*Problem to work on*:
Print the data that follows exactly.

##### Information shown

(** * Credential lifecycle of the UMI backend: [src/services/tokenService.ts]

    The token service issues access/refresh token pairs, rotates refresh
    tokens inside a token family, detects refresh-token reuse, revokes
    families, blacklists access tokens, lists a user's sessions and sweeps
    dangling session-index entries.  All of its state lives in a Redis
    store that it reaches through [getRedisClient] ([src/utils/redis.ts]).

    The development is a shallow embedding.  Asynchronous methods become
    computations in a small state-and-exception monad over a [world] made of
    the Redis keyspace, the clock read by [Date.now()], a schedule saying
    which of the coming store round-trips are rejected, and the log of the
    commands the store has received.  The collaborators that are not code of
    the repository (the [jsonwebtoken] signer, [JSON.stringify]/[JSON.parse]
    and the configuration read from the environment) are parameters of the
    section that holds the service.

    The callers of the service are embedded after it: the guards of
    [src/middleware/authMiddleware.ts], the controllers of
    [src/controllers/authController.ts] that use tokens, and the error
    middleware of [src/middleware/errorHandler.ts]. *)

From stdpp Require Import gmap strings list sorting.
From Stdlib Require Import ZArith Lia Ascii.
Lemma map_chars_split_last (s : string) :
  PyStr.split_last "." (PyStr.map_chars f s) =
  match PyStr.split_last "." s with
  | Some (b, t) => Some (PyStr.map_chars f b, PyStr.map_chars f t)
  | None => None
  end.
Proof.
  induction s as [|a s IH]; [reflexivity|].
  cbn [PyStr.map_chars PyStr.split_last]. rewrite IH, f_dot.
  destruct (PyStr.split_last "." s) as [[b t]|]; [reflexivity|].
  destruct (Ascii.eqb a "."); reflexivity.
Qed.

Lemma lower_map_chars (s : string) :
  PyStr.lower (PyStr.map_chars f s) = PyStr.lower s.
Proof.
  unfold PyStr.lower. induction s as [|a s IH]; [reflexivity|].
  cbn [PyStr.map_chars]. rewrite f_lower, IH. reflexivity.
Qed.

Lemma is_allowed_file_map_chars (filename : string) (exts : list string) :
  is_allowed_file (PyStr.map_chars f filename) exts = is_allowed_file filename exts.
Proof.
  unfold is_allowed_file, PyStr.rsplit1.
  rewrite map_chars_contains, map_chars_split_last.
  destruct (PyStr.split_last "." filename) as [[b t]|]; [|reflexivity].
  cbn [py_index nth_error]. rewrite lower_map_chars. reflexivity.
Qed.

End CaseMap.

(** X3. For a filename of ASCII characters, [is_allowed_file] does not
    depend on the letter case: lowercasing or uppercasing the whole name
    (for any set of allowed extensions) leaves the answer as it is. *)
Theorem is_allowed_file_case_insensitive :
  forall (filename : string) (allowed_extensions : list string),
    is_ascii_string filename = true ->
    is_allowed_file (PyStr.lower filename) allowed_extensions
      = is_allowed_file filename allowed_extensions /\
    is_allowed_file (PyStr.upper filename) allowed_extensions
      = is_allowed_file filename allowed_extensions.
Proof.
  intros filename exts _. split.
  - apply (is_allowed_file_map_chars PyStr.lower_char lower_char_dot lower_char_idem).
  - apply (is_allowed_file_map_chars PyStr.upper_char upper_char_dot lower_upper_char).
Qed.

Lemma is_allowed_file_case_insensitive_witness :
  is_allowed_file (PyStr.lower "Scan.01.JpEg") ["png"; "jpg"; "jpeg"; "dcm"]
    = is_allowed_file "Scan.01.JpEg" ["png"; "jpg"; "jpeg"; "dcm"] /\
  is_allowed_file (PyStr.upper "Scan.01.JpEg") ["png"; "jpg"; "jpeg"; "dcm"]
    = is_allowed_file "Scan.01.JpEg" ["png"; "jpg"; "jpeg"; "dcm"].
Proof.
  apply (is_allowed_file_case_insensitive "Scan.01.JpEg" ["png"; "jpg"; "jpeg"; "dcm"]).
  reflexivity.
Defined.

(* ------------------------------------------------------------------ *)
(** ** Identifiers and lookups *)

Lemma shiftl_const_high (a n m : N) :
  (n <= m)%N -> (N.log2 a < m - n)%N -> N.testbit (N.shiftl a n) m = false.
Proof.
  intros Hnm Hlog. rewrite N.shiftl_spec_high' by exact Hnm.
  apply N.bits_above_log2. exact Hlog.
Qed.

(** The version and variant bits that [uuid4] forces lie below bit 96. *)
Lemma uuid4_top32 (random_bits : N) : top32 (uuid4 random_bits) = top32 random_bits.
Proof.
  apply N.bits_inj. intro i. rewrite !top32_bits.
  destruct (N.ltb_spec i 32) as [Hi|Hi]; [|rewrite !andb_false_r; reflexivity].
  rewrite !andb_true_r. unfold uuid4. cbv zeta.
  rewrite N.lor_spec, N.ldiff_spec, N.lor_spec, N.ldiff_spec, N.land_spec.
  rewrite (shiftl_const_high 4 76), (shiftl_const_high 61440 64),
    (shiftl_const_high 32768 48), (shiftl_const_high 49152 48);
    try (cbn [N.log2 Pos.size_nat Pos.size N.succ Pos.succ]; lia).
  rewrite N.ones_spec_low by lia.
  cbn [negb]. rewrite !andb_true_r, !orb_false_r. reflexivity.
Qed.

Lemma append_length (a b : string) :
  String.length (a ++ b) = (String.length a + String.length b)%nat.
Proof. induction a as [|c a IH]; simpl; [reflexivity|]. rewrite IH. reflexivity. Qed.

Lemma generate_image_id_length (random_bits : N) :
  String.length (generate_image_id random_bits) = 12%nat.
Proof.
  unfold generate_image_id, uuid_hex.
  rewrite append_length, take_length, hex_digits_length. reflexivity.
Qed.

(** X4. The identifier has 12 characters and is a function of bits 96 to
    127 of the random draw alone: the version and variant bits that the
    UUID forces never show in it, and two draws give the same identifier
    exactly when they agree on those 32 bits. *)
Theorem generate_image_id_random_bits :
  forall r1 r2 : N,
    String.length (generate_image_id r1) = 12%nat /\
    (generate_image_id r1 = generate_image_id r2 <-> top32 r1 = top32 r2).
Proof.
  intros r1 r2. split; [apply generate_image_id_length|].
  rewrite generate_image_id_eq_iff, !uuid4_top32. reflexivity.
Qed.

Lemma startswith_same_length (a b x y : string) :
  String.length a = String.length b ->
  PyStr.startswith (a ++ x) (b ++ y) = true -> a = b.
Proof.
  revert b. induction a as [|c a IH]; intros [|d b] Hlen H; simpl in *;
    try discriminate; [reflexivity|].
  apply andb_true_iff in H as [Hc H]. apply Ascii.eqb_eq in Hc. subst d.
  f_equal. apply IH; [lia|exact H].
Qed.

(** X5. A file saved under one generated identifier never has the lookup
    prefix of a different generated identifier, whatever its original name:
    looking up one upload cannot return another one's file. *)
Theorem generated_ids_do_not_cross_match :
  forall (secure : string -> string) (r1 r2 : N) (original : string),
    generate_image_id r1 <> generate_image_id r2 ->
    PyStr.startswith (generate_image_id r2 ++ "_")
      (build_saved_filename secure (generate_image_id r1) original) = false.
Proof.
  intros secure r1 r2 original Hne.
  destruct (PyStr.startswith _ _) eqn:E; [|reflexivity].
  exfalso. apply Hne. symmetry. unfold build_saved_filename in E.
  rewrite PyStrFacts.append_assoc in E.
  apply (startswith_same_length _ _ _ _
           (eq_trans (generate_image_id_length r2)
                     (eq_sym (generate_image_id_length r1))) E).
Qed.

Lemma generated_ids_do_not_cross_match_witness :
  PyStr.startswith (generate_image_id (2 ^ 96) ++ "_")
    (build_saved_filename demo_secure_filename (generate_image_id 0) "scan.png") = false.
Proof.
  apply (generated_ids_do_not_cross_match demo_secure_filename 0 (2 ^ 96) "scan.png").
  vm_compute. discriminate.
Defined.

##########

*Answer below*:
(** * Credential lifecycle of the UMI backend: [src/services/tokenService.ts]

    The token service issues access/refresh token pairs, rotates refresh
    tokens inside a token family, detects refresh-token reuse, revokes
    families, blacklists access tokens, lists a user's sessions and sweeps
    dangling session-index entries.  All of its state lives in a Redis
    store that it reaches through [getRedisClient] ([src/utils/redis.ts]).

    The development is a shallow embedding.  Asynchronous methods become
    computations in a small state-and-exception monad over a [world] made of
    the Redis keyspace, the clock read by [Date.now()], a schedule saying
    which of the coming store round-trips are rejected, and the log of the
    commands the store has received.  The collaborators that are not code of
    the repository (the [jsonwebtoken] signer, [JSON.stringify]/[JSON.parse]
    and the configuration read from the environment) are parameters of the
    section that holds the service.

    The callers of the service are embedded after it: the guards of
    [src/middleware/authMiddleware.ts], the controllers of
    [src/controllers/authController.ts] that use tokens, and the error
    middleware of [src/middleware/errorHandler.ts]. *)

From stdpp Require Import gmap strings list sorting.
From Stdlib Require Import ZArith Lia Ascii.
Lemma map_chars_split_last (s : string) :
  PyStr.split_last "." (PyStr.map_chars f s) =
  match PyStr.split_last "." s with
  | Some (b, t) => Some (PyStr.map_chars f b, PyStr.map_chars f t)
  | None => None
  end.
Proof.
  induction s as [|a s IH]; [reflexivity|].
  cbn [PyStr.map_chars PyStr.split_last]. rewrite IH, f_dot.
  destruct (PyStr.split_last "." s) as [[b t]|]; [reflexivity|].
  destruct (Ascii.eqb a "."); reflexivity.
Qed.

Lemma lower_map_chars (s : string) :
  PyStr.lower (PyStr.map_chars f s) = PyStr.lower s.
Proof.
  unfold PyStr.lower. induction s as [|a s IH]; [reflexivity|].
  cbn [PyStr.map_chars]. rewrite f_lower, IH. reflexivity.
Qed.

Lemma is_allowed_file_map_chars (filename : string) (exts : list string) :
  is_allowed_file (PyStr.map_chars f filename) exts = is_allowed_file filename exts.
Proof.
  unfold is_allowed_file, PyStr.rsplit1.
  rewrite map_chars_contains, map_chars_split_last.
  destruct (PyStr.split_last "." filename) as [[b t]|]; [|reflexivity].
  cbn [py_index nth_error]. rewrite lower_map_chars. reflexivity.
Qed.

End CaseMap.

(** X3. For a filename of ASCII characters, [is_allowed_file] does not
    depend on the letter case: lowercasing or uppercasing the whole name
    (for any set of allowed extensions) leaves the answer as it is. *)
Theorem is_allowed_file_case_insensitive :
  forall (filename : string) (allowed_extensions : list string),
    is_ascii_string filename = true ->
    is_allowed_file (PyStr.lower filename) allowed_extensions
      = is_allowed_file filename allowed_extensions /\
    is_allowed_file (PyStr.upper filename) allowed_extensions
      = is_allowed_file filename allowed_extensions.
Proof.
  intros filename exts _. split.
  - apply (is_allowed_file_map_chars PyStr.lower_char lower_char_dot lower_char_idem).
  - apply (is_allowed_file_map_chars PyStr.upper_char upper_char_dot lower_upper_char).
Qed.

Lemma is_allowed_file_case_insensitive_witness :
  is_allowed_file (PyStr.lower "Scan.01.JpEg") ["png"; "jpg"; "jpeg"; "dcm"]
    = is_allowed_file "Scan.01.JpEg" ["png"; "jpg"; "jpeg"; "dcm"] /\
  is_allowed_file (PyStr.upper "Scan.01.JpEg") ["png"; "jpg"; "jpeg"; "dcm"]
    = is_allowed_file "Scan.01.JpEg" ["png"; "jpg"; "jpeg"; "dcm"].
Proof.
  apply (is_allowed_file_case_insensitive "Scan.01.JpEg" ["png"; "jpg"; "jpeg"; "dcm"]).
  reflexivity.
Defined.

(* ------------------------------------------------------------------ *)
(** ** Identifiers and lookups *)

Lemma shiftl_const_high (a n m : N) :
  (n <= m)%N -> (N.log2 a < m - n)%N -> N.testbit (N.shiftl a n) m = false.
Proof.
  intros Hnm Hlog. rewrite N.shiftl_spec_high' by exact Hnm.
  apply N.bits_above_log2. exact Hlog.
Qed.

(** The version and variant bits that [uuid4] forces lie below bit 96. *)
Lemma uuid4_top32 (random_bits : N) : top32 (uuid4 random_bits) = top32 random_bits.
Proof.
  apply N.bits_inj. intro i. rewrite !top32_bits.
  destruct (N.ltb_spec i 32) as [Hi|Hi]; [|rewrite !andb_false_r; reflexivity].
  rewrite !andb_true_r. unfold uuid4. cbv zeta.
  rewrite N.lor_spec, N.ldiff_spec, N.lor_spec, N.ldiff_spec, N.land_spec.
  rewrite (shiftl_const_high 4 76), (shiftl_const_high 61440 64),
    (shiftl_const_high 32768 48), (shiftl_const_high 49152 48);
    try (cbn [N.log2 Pos.size_nat Pos.size N.succ Pos.succ]; lia).
  rewrite N.ones_spec_low by lia.
  cbn [negb]. rewrite !andb_true_r, !orb_false_r. reflexivity.
Qed.

Lemma append_length (a b : string) :
  String.length (a ++ b) = (String.length a + String.length b)%nat.
Proof. induction a as [|c a IH]; simpl; [reflexivity|]. rewrite IH. reflexivity. Qed.

Lemma generate_image_id_length (random_bits : N) :
  String.length (generate_image_id random_bits) = 12%nat.
Proof.
  unfold generate_image_id, uuid_hex.
  rewrite append_length, take_length, hex_digits_length. reflexivity.
Qed.

(** X4. The identifier has 12 characters and is a function of bits 96 to
    127 of the random draw alone: the version and variant bits that the
    UUID forces never show in it, and two draws give the same identifier
    exactly when they agree on those 32 bits. *)
Theorem generate_image_id_random_bits :
  forall r1 r2 : N,
    String.length (generate_image_id r1) = 12%nat /\
    (generate_image_id r1 = generate_image_id r2 <-> top32 r1 = top32 r2).
Proof.
  intros r1 r2. split; [apply generate_image_id_length|].
  rewrite generate_image_id_eq_iff, !uuid4_top32. reflexivity.
Qed.

Lemma startswith_same_length (a b x y : string) :
  String.length a = String.length b ->
  PyStr.startswith (a ++ x) (b ++ y) = true -> a = b.
Proof.
  revert b. induction a as [|c a IH]; intros [|d b] Hlen H; simpl in *;
    try discriminate; [reflexivity|].
  apply andb_true_iff in H as [Hc H]. apply Ascii.eqb_eq in Hc. subst d.
  f_equal. apply IH; [lia|exact H].
Qed.

(** X5. A file saved under one generated identifier never has the lookup
    prefix of a different generated identifier, whatever its original name:
    looking up one upload cannot return another one's file. *)
Theorem generated_ids_do_not_cross_match :
  forall (secure : string -> string) (r1 r2 : N) (original : string),
    generate_image_id r1 <> generate_image_id r2 ->
    PyStr.startswith (generate_image_id r2 ++ "_")
      (build_saved_filename secure (generate_image_id r1) original) = false.
Proof.
  intros secure r1 r2 original Hne.
  destruct (PyStr.startswith _ _) eqn:E; [|reflexivity].
  exfalso. apply Hne. symmetry. unfold build_saved_filename in E.
  rewrite PyStrFacts.append_assoc in E.
  apply (startswith_same_length _ _ _ _
           (eq_trans (generate_image_id_length r2)
                     (eq_sym (generate_image_id_length r1))) E).
Qed.

Lemma generated_ids_do_not_cross_match_witness :
  PyStr.startswith (generate_image_id (2 ^ 96) ++ "_")
    (build_saved_filename demo_secure_filename (generate_image_id 0) "scan.png") = false.
Proof.
  apply (generated_ids_do_not_cross_match demo_secure_filename 0 (2 ^ 96) "scan.png").
  vm_compute. discriminate.
Defined.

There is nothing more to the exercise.